[SOURCE DATA Boundary: Start]

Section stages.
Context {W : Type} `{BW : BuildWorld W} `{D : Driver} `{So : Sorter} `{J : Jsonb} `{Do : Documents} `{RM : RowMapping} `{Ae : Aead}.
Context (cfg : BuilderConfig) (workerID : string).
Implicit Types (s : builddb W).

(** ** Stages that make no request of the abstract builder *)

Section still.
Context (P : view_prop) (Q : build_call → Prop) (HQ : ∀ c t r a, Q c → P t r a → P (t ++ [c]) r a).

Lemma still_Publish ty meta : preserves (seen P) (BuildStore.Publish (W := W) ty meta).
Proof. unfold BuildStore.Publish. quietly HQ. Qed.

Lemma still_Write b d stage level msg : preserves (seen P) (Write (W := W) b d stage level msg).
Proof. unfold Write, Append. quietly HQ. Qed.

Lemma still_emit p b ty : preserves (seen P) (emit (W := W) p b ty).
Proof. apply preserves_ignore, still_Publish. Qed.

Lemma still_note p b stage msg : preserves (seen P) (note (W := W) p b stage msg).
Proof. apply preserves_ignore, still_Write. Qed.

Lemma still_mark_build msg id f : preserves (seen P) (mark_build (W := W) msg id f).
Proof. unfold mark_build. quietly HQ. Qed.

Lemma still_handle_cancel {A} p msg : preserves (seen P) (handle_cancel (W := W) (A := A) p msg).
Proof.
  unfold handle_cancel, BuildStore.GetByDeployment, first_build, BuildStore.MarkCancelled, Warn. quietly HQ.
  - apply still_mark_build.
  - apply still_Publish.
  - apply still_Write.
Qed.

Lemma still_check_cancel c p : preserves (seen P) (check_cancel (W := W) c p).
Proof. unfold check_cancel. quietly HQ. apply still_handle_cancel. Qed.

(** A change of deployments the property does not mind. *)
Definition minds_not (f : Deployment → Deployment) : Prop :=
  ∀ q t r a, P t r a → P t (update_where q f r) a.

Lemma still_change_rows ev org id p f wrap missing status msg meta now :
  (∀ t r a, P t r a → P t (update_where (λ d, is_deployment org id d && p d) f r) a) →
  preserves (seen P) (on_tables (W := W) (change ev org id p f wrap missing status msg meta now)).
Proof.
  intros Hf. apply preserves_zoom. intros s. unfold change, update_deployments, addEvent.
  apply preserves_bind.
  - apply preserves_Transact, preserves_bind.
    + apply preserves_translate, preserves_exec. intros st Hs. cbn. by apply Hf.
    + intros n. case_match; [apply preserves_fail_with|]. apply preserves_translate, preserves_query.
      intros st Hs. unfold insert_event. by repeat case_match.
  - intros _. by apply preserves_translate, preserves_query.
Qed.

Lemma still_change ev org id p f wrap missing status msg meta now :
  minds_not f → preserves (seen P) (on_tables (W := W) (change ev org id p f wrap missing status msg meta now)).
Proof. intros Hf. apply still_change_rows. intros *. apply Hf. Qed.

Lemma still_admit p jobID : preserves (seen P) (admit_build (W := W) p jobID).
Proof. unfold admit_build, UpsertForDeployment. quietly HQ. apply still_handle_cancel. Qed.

[SOURCE DATA Boundary: End]

Set down, exactly as they appear above, all lines from the one that has "(A := A) p msg)." down to the one that has "minds_not f →", including those two and no others.

Lemma still_handle_cancel {A} p msg : preserves (seen P) (handle_cancel (W := W) (A := A) p msg).
Proof.
  unfold handle_cancel, BuildStore.GetByDeployment, first_build, BuildStore.MarkCancelled, Warn. quietly HQ.
  - apply still_mark_build.
  - apply still_Publish.
  - apply still_Write.
Qed.

Lemma still_check_cancel c p : preserves (seen P) (check_cancel (W := W) c p).
Proof. unfold check_cancel. quietly HQ. apply still_handle_cancel. Qed.

(** A change of deployments the property does not mind. *)
Definition minds_not (f : Deployment → Deployment) : Prop :=
  ∀ q t r a, P t r a → P t (update_where q f r) a.

Lemma still_change_rows ev org id p f wrap missing status msg meta now :
  (∀ t r a, P t r a → P t (update_where (λ d, is_deployment org id d && p d) f r) a) →
  preserves (seen P) (on_tables (W := W) (change ev org id p f wrap missing status msg meta now)).
Proof.
  intros Hf. apply preserves_zoom. intros s. unfold change, update_deployments, addEvent.
  apply preserves_bind.
  - apply preserves_Transact, preserves_bind.
    + apply preserves_translate, preserves_exec. intros st Hs. cbn. by apply Hf.
    + intros n. case_match; [apply preserves_fail_with|]. apply preserves_translate, preserves_query.
      intros st Hs. unfold insert_event. by repeat case_match.
  - intros _. by apply preserves_translate, preserves_query.
Qed.

Lemma still_change ev org id p f wrap missing status msg meta now :
  minds_not f → preserves (seen P) (on_tables (W := W) (change ev org id p f wrap missing status msg meta now)).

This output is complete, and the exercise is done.